### Work task:
Work through the records that follow and return each line containing the word "mkNode".
⟨
(** C3. On a board of non-negative piles with a non-zero pile,
    [best_ai_move], given a depth budget above the number of objects,
    returns a pair [(i, a)] where [i] is an index of the board and
    [1 <= a <= board[i]]. *)
Theorem best_ai_move_legal fuel board :
  Forall (fun x => 0 <= x) board ->
  Exists (fun x => x <> 0) board ->
  (total board < fuel)%nat ->
  exists i a v,
    best_ai_move fuel board = Some (i, a)
    /\ 0 <= i /\ board !! Z.to_nat i = Some v /\ 1 <= a <= v.
Proof.
  intros Hnn Hex%is_terminal_false_Exists Hfuel. unfold best_ai_move.
  destruct (minimax_game_value fuel (mkNode board 2) ∅)
    as (memo & -> & Hpop); [constructor | done |].
  destruct (select_loop_legal board fuel Hnn ltac:(lia)
              (generate_children (mkNode board 2)) INT_MIN (-1, -1) memo)
    as ([i a] & -> & v & Hi & Hv & Ha); [done | done | | by exists i, a, v].
  right. split; [done|]. by apply generate_children_nonempty.
Qed.

Lemma best_ai_move_legal_witness :
  exists i a v,
    best_ai_move 13 [3; 4; 5] = Some (i, a)
    /\ 0 <= i /\ [3; 4; 5] !! Z.to_nat i = Some v /\ 1 <= a <= v.
Proof.
  apply (best_ai_move_legal 13 [3; 4; 5]);
    [nonneg_list | apply List.Exists_cons_hd; lia | simpl; lia].
Defined.

(** C4. [key_of] gives a permutation of the piles the same key, for the same
    player.  (It is a function of its arguments, defined on every board.) *)
Theorem key_of_permutation p q pl : p ≡ₚ q -> key_of p pl = key_of q pl.
Proof. apply key_of_perm. Qed.

Lemma key_of_permutation_witness : key_of [3; 4; 5] AI = key_of [5; 3; 4] AI.
Proof.
  apply (key_of_permutation [3; 4; 5] [5; 3; 4] AI).
  apply (@Permutation_cons_app Z [4; 5] [5] [4] 3).
  apply perm_swap.
Defined.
⟩
### Response area:
  destruct (minimax_game_value fuel (mkNode board 2) ∅)
              (generate_children (mkNode board 2)) INT_MIN (-1, -1) memo)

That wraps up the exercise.